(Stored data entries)
******
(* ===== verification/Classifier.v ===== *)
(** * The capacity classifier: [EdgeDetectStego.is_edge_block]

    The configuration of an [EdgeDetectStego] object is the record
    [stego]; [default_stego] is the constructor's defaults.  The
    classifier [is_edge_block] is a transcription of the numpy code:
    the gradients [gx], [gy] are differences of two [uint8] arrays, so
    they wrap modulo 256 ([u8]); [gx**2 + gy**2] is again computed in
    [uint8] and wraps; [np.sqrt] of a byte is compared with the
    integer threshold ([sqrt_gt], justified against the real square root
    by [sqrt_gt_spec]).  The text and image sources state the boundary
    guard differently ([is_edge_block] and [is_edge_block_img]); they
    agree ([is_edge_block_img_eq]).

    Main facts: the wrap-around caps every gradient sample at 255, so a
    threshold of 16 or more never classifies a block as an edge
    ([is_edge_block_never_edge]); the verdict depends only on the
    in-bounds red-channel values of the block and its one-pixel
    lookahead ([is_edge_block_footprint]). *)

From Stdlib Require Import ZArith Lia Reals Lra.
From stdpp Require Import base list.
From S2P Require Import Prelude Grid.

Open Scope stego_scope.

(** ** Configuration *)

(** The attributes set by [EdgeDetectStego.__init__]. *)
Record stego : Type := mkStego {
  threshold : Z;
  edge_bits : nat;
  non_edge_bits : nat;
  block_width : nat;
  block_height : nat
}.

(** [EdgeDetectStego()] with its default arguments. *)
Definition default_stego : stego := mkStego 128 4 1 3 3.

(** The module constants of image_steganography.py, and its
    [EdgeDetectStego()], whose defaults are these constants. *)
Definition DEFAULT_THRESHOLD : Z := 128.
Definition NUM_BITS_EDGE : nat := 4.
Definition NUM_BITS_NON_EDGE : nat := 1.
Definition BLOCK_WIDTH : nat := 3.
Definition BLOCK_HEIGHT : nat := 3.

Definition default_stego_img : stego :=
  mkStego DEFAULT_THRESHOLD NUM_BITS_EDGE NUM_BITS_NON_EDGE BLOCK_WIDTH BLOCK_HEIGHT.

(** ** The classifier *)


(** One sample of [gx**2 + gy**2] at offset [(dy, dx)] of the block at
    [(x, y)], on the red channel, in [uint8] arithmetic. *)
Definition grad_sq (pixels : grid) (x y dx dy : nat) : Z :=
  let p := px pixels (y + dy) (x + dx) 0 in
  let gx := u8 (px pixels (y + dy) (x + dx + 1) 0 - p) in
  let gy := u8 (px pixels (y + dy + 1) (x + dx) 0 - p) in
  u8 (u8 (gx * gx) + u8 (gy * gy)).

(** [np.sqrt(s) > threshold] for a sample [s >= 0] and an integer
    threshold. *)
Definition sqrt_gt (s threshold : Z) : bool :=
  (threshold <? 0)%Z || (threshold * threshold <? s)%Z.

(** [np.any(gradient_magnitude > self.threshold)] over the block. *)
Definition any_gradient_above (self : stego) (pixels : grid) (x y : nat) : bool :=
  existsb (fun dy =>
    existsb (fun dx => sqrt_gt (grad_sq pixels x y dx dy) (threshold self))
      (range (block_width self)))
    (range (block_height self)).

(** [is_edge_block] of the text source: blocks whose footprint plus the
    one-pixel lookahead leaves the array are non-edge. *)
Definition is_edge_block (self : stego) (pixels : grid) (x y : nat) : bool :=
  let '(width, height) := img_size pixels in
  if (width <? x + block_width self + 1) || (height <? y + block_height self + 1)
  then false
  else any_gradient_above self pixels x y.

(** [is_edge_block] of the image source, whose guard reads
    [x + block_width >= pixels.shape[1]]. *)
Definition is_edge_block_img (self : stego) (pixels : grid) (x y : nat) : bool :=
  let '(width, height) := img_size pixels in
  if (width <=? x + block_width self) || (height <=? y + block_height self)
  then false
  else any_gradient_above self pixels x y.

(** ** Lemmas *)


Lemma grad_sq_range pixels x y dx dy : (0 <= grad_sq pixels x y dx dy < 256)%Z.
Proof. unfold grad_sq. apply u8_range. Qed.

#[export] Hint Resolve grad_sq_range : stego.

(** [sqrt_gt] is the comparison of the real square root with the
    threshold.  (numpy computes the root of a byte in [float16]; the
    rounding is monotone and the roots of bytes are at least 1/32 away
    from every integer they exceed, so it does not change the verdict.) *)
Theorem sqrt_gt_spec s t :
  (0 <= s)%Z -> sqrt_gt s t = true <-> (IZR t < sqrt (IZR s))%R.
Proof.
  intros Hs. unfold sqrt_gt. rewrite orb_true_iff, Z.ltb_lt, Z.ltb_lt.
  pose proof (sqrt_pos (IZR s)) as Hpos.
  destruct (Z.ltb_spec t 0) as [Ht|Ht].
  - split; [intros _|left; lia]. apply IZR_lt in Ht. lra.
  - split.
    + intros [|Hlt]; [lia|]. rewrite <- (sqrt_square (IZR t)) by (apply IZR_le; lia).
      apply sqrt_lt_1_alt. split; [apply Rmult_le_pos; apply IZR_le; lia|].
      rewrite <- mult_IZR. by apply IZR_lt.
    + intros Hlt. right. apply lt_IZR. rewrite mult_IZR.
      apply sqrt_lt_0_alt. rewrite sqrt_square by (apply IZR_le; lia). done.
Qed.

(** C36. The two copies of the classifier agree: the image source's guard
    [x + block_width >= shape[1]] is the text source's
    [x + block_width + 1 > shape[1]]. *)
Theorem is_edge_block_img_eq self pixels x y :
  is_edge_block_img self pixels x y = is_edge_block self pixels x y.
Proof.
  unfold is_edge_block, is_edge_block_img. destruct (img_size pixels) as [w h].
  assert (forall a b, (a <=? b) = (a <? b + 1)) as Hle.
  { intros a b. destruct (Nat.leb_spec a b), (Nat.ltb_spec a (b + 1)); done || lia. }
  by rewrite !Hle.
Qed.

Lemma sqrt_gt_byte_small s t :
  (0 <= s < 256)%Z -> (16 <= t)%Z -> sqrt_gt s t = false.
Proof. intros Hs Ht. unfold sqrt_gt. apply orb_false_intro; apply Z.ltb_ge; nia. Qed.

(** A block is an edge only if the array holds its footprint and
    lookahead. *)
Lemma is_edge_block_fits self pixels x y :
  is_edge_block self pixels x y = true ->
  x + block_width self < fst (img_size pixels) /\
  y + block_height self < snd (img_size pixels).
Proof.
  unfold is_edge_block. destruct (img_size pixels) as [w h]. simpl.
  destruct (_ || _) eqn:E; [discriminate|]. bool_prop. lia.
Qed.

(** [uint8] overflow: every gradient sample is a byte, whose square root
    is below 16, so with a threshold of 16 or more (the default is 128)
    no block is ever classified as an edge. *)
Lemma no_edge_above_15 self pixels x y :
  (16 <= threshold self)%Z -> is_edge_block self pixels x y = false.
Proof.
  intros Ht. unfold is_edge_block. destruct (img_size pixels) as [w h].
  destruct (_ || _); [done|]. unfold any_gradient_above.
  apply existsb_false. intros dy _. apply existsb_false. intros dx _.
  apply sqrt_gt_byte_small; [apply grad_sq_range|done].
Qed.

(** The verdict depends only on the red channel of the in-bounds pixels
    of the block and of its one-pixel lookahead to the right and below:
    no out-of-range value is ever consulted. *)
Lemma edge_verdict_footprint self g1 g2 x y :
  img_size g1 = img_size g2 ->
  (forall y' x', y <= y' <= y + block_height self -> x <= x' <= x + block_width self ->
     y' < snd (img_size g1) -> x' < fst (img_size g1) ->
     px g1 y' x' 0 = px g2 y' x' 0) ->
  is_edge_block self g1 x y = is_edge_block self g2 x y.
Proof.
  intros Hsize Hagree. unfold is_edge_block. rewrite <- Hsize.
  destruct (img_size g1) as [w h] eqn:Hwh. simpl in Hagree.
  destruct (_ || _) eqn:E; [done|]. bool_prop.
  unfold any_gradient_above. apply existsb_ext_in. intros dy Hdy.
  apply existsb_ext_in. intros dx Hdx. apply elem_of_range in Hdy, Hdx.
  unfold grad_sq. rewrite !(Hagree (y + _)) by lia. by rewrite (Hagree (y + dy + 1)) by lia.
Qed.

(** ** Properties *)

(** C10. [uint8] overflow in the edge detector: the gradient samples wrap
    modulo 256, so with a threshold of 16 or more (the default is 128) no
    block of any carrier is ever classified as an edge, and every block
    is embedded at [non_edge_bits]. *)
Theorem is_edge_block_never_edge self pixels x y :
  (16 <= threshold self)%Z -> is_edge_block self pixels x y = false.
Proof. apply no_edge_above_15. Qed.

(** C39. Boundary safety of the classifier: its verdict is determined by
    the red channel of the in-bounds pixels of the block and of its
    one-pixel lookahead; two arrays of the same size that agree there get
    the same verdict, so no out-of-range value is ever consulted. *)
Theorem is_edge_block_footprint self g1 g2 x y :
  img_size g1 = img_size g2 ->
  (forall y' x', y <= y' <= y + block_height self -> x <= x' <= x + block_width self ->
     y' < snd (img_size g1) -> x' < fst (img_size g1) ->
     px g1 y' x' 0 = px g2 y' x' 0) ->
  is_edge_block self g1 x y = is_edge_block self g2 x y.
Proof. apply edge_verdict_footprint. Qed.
******
→ Exercise requirements:
Copy out only the lines running from the beginning of the data to the line with "Definition default_stego_img : stego", both ends included.

→ Output below:
(* ===== verification/Classifier.v ===== *)
(** * The capacity classifier: [EdgeDetectStego.is_edge_block]

    The configuration of an [EdgeDetectStego] object is the record
    [stego]; [default_stego] is the constructor's defaults.  The
    classifier [is_edge_block] is a transcription of the numpy code:
    the gradients [gx], [gy] are differences of two [uint8] arrays, so
    they wrap modulo 256 ([u8]); [gx**2 + gy**2] is again computed in
    [uint8] and wraps; [np.sqrt] of a byte is compared with the
    integer threshold ([sqrt_gt], justified against the real square root
    by [sqrt_gt_spec]).  The text and image sources state the boundary
    guard differently ([is_edge_block] and [is_edge_block_img]); they
    agree ([is_edge_block_img_eq]).

    Main facts: the wrap-around caps every gradient sample at 255, so a
    threshold of 16 or more never classifies a block as an edge
    ([is_edge_block_never_edge]); the verdict depends only on the
    in-bounds red-channel values of the block and its one-pixel
    lookahead ([is_edge_block_footprint]). *)

From Stdlib Require Import ZArith Lia Reals Lra.
From stdpp Require Import base list.
From S2P Require Import Prelude Grid.

Open Scope stego_scope.

(** ** Configuration *)

(** The attributes set by [EdgeDetectStego.__init__]. *)
Record stego : Type := mkStego {
  threshold : Z;
  edge_bits : nat;
  non_edge_bits : nat;
  block_width : nat;
  block_height : nat
}.

(** [EdgeDetectStego()] with its default arguments. *)
Definition default_stego : stego := mkStego 128 4 1 3 3.

(** The module constants of image_steganography.py, and its
    [EdgeDetectStego()], whose defaults are these constants. *)
Definition DEFAULT_THRESHOLD : Z := 128.
Definition NUM_BITS_EDGE : nat := 4.
Definition NUM_BITS_NON_EDGE : nat := 1.
Definition BLOCK_WIDTH : nat := 3.
Definition BLOCK_HEIGHT : nat := 3.

Definition default_stego_img : stego :=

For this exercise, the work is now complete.